Feb. 26, 2008 -- Adult stem cells harvested from either blood or bone marrow hold promise for the treatment of a wide range of autoimmune diseases and heart disease, a research review shows.

Since the late 1990s, adult stem cell therapy has been used experimentally to treat multiple sclerosis (MS), type 1 diabetes, rheumatoid arthritis, and several other diseases of the immune system, as well as heart disease.

Northwestern University researcher Richard Burt, MD, and colleagues summarize results from roughly 60 of these studies involving about 2,400 patients in a review published in tomorrow's edition of The Journal of the American Medical Association.

Burt pioneered the research on adult stem cells for the treatment of autoimmune disease. He tells WebMD that the potential uses for stem cell therapy are only now beginning to be understood.

"Traditional medicine is about three approaches -- drugs, surgery, and radiotherapy," he says. "Stem cell therapy represents a fourth arm of treatment that in some cases will be combined with other treatments and in other cases will stand alone. We are seeing the tip of the iceberg right now."

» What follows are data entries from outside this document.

(* ===== verification/RemoveProps.v ===== *)
(** The removal of a scene, and a removed scene that was waiting for its
    execution. *)
From stdpp Require Import gmap strings.
From S2P Require Import Prelude Heap CString HashTable SceneTimer SceneCond SceneSync SceneData PtrHash PtrRefine PtrProps ActionList CondList CondRefine SceneTruth SceneRefine SceneFire SceneOps SceneEvent OpsRefine OpsProps DelProps ScenePanel SceneList SceneRemove.

(** * The table without the handles of a scene *)

Definition of_scene (id : string) (n : pnode) : Prop := strn_eq INDEX_MAX_LEN (piId n.2) id = true.
#[export] Instance of_scene_dec id n : Decision (of_scene id n).
Proof. unfold of_scene. apply _. Defined.

Definition other_scenes (id : string) (ns : list pnode) : list pnode := filter (fun n => ~ of_scene id n) ns.
Definition count_of (id : string) (ns : list pnode) : nat := length (filter (of_scene id) ns).
Definition occurrences (key : string) (keys : list string) : nat := length (filter (key =.) keys).

Lemma del_id_cons id a i ns :
  del_id id ((a, i) :: ns) = if decide (of_scene id (a, i)) then ns else (a, i) :: del_id id ns.
Proof.
  cbn [del_id]. destruct (decide (of_scene id (a, i))) as [H|H]; unfold of_scene in H; cbn [snd] in H.
  - by rewrite H.
  - by destruct (strn_eq _ _ _).
Qed.

Lemma del_id_count id ns : count_of id (del_id id ns) = (count_of id ns - 1)%nat.
Proof.
  induction ns as [|[a i] ns IH]; [done|]. unfold count_of in *. rewrite del_id_cons, filter_cons.
  destruct (decide (of_scene id (a, i))) as [H|H]; [cbn [length]; lia|]. by rewrite filter_cons, decide_False.
Qed.

Lemma del_id_others id ns : other_scenes id (del_id id ns) = other_scenes id ns.
Proof.
  induction ns as [|[a i] ns IH]; [done|]. unfold other_scenes in *. rewrite del_id_cons, (filter_cons _ (a, i) ns).
  destruct (decide (of_scene id (a, i))) as [H|H]; [by rewrite decide_False by auto|].
  rewrite decide_True by done. rewrite filter_cons, decide_True by done. by rewrite IH.
Qed.

Lemma count_none id ns : count_of id ns = 0%nat -> other_scenes id ns = ns.
Proof.
  induction ns as [|n ns IH]; [done|]. unfold count_of, other_scenes in *. rewrite !filter_cons.
  destruct (decide (of_scene id n)) as [H|H]; [done|]. rewrite decide_True by done. intros Hc. by rewrite IH.
Qed.

(** Enough deletions leave the handles of the other scenes. *)
Lemma del_keys_others id keys : forall m key,
  (count_of id (m key) <= occurrences key keys)%nat -> del_keys id keys m key = other_scenes id (m key).
Proof.
  induction keys as [|k keys IH]; intros m key Hc; cbn [del_keys foldl].
  - symmetry. apply count_none. cbn in Hc. lia.
  - unfold occurrences in *. rewrite filter_cons in Hc. fold (del_keys id keys (upd_key m k (del_id id (m k)))).
    rewrite IH; unfold upd_key; destruct (decide (key = k)) as [->|Hne].
    + apply del_id_others.
    + done.
    + cbn [length] in Hc. rewrite del_id_count. lia.
    + done.
Qed.

(** * Finding the scene *)

Definition named (id : string) (sc : scene_info) : bool := strn_eq INDEX_MAX_LEN (acSceneId sc) id.

Lemma compare_zero sc id : scene_compare sc (zero_scene id) = named id sc.
Proof. unfold scene_compare, named, strn_eq. cbn [acSceneId zero_scene]. by rewrite str_take_take. Qed.

(** The scenes at [xs] have other ids. *)
Definition not_named (s : mem) (id : string) (xs : list positive) : Prop :=
  Forall (fun b => exists sc, cells s !! b = Some (OScene sc) /\ named id sc = false) xs.

Lemma find_scene_spec s id l1 a l2 sc :
  not_named s id l1 -> cells s !! a = Some (OScene sc) -> named id sc = true ->
  wp (find_scene (zero_scene id) (l1 ++ a :: l2)) s (fun r s' => r = Some a /\ s' = s).
Proof.
  intros Hl Ha Hn. induction Hl as [|b l1 (sc' & Hb & Hf) Hl IH]; cbn [find_scene app].
  - wp_step. eapply wp_load; [exact Ha|reflexivity|]. rewrite compare_zero, Hn. by wp_step.
  - wp_step. eapply wp_load; [exact Hb|reflexivity|]. rewrite compare_zero, Hf. exact IH.
Qed.

Lemma wp_reserve_ok s (Q : bool -> mem -> Prop) : oom s = [] -> Q true s -> wp reserve s Q.
Proof. intros Ho HQ. apply wp_reserve. intros b ->. rewrite Ho. destruct s as [c b o g]. cbn in *. by subst o. Qed.

Lemma search_scene_spec s this c id l1 a l2 sc :
  oom s = [] -> cells s !! this = Some (OSceneList c) -> scenes c = l1 ++ a :: l2 ->
  not_named s id l1 -> cells s !! a = Some (OScene sc) -> named id sc = true ->
  wp (search_scene (Some this) (zero_scene id)) s (fun r s' => r = Some a /\ s' = s).
Proof.
  intros Ho Hc Hs Hl Ha Hn. unfold search_scene. wp_step. apply wp_reserve_ok; [done|]. cbn [negb]. wp_step.
  eapply wp_load; [exact Hc|reflexivity|]. rewrite Hs. by eapply find_scene_spec.
Qed.

Section theorem.
Context (char_signed : bool) (this tbl : positive).
Abbreviation tabled := (tabled char_signed this tbl).
Abbreviation swept := (swept char_signed this tbl).

Lemma swept_scenes s m c c' :
  tabled s m -> cells s !! this = Some (OSceneList c) -> pHashTable c' = pHashTable c ->
  swept s (upd this (OSceneList c') s) m m [this].
Proof.
  intros (n & Hn & T) Hc Hp. destruct (table_hash _ _ _ _ _ _ T) as [h Hh].
  assert (this <> tbl) as Hne by congruence. split.
  - exists n. split; [done|]. destruct T as [(c0 & Hc0 & Hp0) Hr Hwf]. split.
    + exists c'. split; [apply lookup_insert_eq|]. congruence.
    + eapply is_registry_frame; [exact Hr|cbn; by rewrite lookup_insert_ne|].
      intros a nd Ha. cbn. rewrite lookup_insert_ne; [done|]. congruence.
    + apply heap_wf_upd; [done|by eexists].
  - intros b o Ht Hb _ Hcb. cbn. rewrite lookup_insert_ne; [done|]. set_solver.
  - intros b Hb. cbn. rewrite lookup_insert_ne; [done|]. congruence.
  - done.
  - exists 0%nat. by rewrite set_db_same.
Qed.

Lemma filter_without a (l : list positive) : a ∉ l -> filter (fun b => b <> a) l = l.
Proof.
  induction l as [|b l IH]; [done|]. rewrite not_elem_of_cons. intros [Hne Hl].
  rewrite filter_cons, decide_True by congruence. by rewrite IH.
Qed.

Lemma remove_scene_middle a l1 l2 : NoDup (l1 ++ a :: l2) -> remove_scene a (l1 ++ a :: l2) = l1 ++ l2.
Proof.
  intros Hnd. apply NoDup_middle in Hnd as [_ Hin]. unfold remove_scene. rewrite filter_app, filter_cons, decide_False by auto.
  rewrite <- filter_app. by apply filter_without.
Qed.

(** A scene to be removed: the first of its id, with at most one handle for
    each of its conditions and panels. *)
Record removable (s : mem) (c : scene_list) (m : string -> list pnode) (id : string) l1 a l2 sc Ls b ps : Prop := {
  rm_table : tabled s m;
  rm_oom : oom s = [];
  rm_class : cells s !! this = Some (OSceneList c);
  rm_scenes : scenes c = l1 ++ a :: l2;
  rm_nodup : NoDup (scenes c);
  rm_before : not_named s id l1;
  rm_named : named id sc = true;
  rm_owned : owned s a sc Ls b ps;
  rm_handles : forall key, (count_of (acSceneId sc) (m key) <= occurrences key (scene_keys Ls ps))%nat
}.

(** After the removal. *)
Record removed (s s' : mem) (c : scene_list) (m : string -> list pnode) l1 a l2 sc ps : Prop := {
  rv_class : cells s' !! this = Some (OSceneList (set_scenes (l1 ++ l2) c));
  rv_freed : forall p, p ∈ a :: parts sc ps -> cells s' !! p = None;
  rv_kept : forall p o, p ∉ this :: tbl :: a :: parts sc ps -> to_node o = None ->
    cells s !! p = Some o -> cells s' !! p = Some o;
  rv_none : forall p, cells s !! p = None -> cells s' !! p = None;
  rv_table : exists m', tabled s' m' /\ forall key, m' key = other_scenes (acSceneId sc) (m key);
  rv_oom : oom s' = [];
  rv_glob : exists k, glob s' = set_db (drop k (db_results (glob s))) (glob s)
}.

Lemma scene_list_del_run s c m id l1 a l2 sc Ls b ps :
  removable s c m id l1 a l2 sc Ls b ps ->
  wp (scene_list_del char_signed (Some this) (Some id)) s (fun r s' =>
    (r = NoErr \/ r = SceneDelErr) /\ (db_results (glob s) = [] -> r = NoErr) /\ removed s s' c m l1 a l2 sc ps).
Proof.
  intros [T Ho Hc Hs Hnd Hl Hn O Hh]. pose proof O as [[Ha _ _] _ _ _ _ _].
  destruct (owned_distinct _ _ _ _ _ _ O) as [Hap _]. unfold scene_list_del. cbn [is_null]. wp_step.
  eapply wp_mono; [by eapply search_scene_spec|]. intros r s0 [-> ->]. wp_step.
  eapply wp_mono; [by eapply clear_scene_gone|]. intros [] s1 [S1 D1].
  assert (Hthis : this ∉ parts sc ps).
  { intros Hin. specialize (D1 _ Hin). destruct (tabled_scenes _ _ _ _ _ (sp_table _ _ _ _ _ _ _ _ S1)) as (c1 & Hc1 & _). congruence. }
  assert (Htt : this <> tbl).
  { destruct T as (n & _ & T). destruct (table_hash _ _ _ _ _ _ T) as [h Hh']. congruence. }
  assert (Hc1 : cells s1 !! this = Some (OSceneList c)) by (apply S1; done).
  pose proof (swept_obj _ _ _ _ _ _ _ _ _ _ S1 T Ha I Hap) as Ha1.
  unfold upd_scenes. wp_step. wp_step. eapply wp_load; [exact Hc1|reflexivity|]. eapply wp_store; [exact Hc1|].
  rewrite Hs, remove_scene_middle by (by rewrite <- Hs).
  pose proof (swept_scenes s1 _ c (set_scenes (l1 ++ l2) c) (sp_table _ _ _ _ _ _ _ _ S1) Hc1 eq_refl) as S2.
  set (s2 := upd this _ s1) in *. assert (Hta : this <> a) by congruence.
  assert (Ha2 : cells s2 !! a = Some (OScene sc)) by (cbn; by rewrite lookup_insert_ne).
  wp_step. eapply wp_free; [exact Ha2|]. pose proof (swept_del _ _ _ s2 _ a _ (sp_table _ _ _ _ _ _ _ _ S2) Ha2 I) as S3.
  wp_step. unfold scene_list_del_db. eapply wp_mono; [apply scene_request_swept, S3|].
  intros r s4 (Hr & Hr0 & S4). wp_step.
  pose proof (swept_trans _ _ _ _ _ _ _ _ _ _ _ (swept_trans _ _ _ _ _ _ _ _ _ _ _ (swept_trans _ _ _ _ _ _ _ _ _ _ _ S1 S2) S3) S4) as S.
  split_and!.
  - destruct (negb _); [by right|by left].
  - intros Hd. destruct (sp_glob _ _ _ _ _ _ _ _ S1) as [k Hk].
    rewrite Hr0; [done|]. change (glob (del a s2)) with (glob s1). rewrite Hk. cbn [set_db db_results]. by rewrite Hd, drop_nil.
  - split.
    + apply S4; [done|apply not_elem_of_nil|done|]. cbn. rewrite lookup_delete_ne by done. apply lookup_insert_eq.
    + intros p [->|Hp]%elem_of_cons; apply (sp_none _ _ _ _ _ _ _ _ S4); [apply lookup_delete_eq|].
      apply (sp_none _ _ _ _ _ _ _ _ S3), (sp_none _ _ _ _ _ _ _ _ S2), D1, Hp.
    + intros p o Hp Hno Hpo. rewrite !not_elem_of_cons in Hp. apply S; [tauto| |done|done].
      rewrite !not_elem_of_app, !list_elem_of_singleton. set_solver.
    + apply S.
    + eexists. split; [apply S|]. intros key. by apply del_keys_others.
    + pose proof (sp_oom _ _ _ _ _ _ _ _ S) as Hoo. rewrite Ho in Hoo. destruct (oom s4) as [|o os]; [done|].
      exfalso. apply (not_elem_of_nil o), Hoo. by left.
    + apply S.
Qed.

Lemma find_scene_none s id xs :
  not_named s id xs -> wp (find_scene (zero_scene id) xs) s (fun r s' => r = NULL /\ s' = s).
Proof.
  intros Hl. induction Hl as [|b xs (sc & Hb & Hf) Hl IH]; cbn [find_scene]; [by wp_step|].
  wp_step. eapply wp_load; [exact Hb|reflexivity|]. rewrite compare_zero, Hf. exact IH.
Qed.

Stem Cell Patients Tell Their Stories

Barry Goudy, 48, and Tom Van Lieshout, 76, are both believers. Both are Burt's patients.

Goudy had battled multiple sclerosis for eight years before having a transplant of stem cells taken from his own blood five years ago this summer.

"I played hockey and racquetball and had always been very athletic, but I just couldn't do it anymore," he says. "I got to the point where I couldn't walk up the stairs without dragging my leg."

Goudy spent a month in the hospital, including five days of chemotherapy to knock out his immune system. But he tells WebMD he has been free of MS symptoms ever since.

He says he's now playing hockey and racquetball again, and is "living my life."

"I've had five good years that I wouldn't have had," the Detroit automobile sales representative says.

Tom Van Lieshout was facing the amputation of his right leg due to circulation complications from diabetes when he had a stem cell transplant in January 2005.

He says he was in such excruciating pain before having the treatment that he could only walk 50 to 100 yards at a time.

"When I went into the hospital I walked from the parking ramp to the entrance, which was a couple hundred yards, and I had to stop three times," he tells WebMD. "Just a few days after [the transplant] I was able to walk three blocks to the drugstore and back."

Stem Cell Therapy

Much of the attention and all of the controversy surrounding stem cell therapy has focused on embryonic stem cells -- cells harvested four to five days after an embryo is fertilized.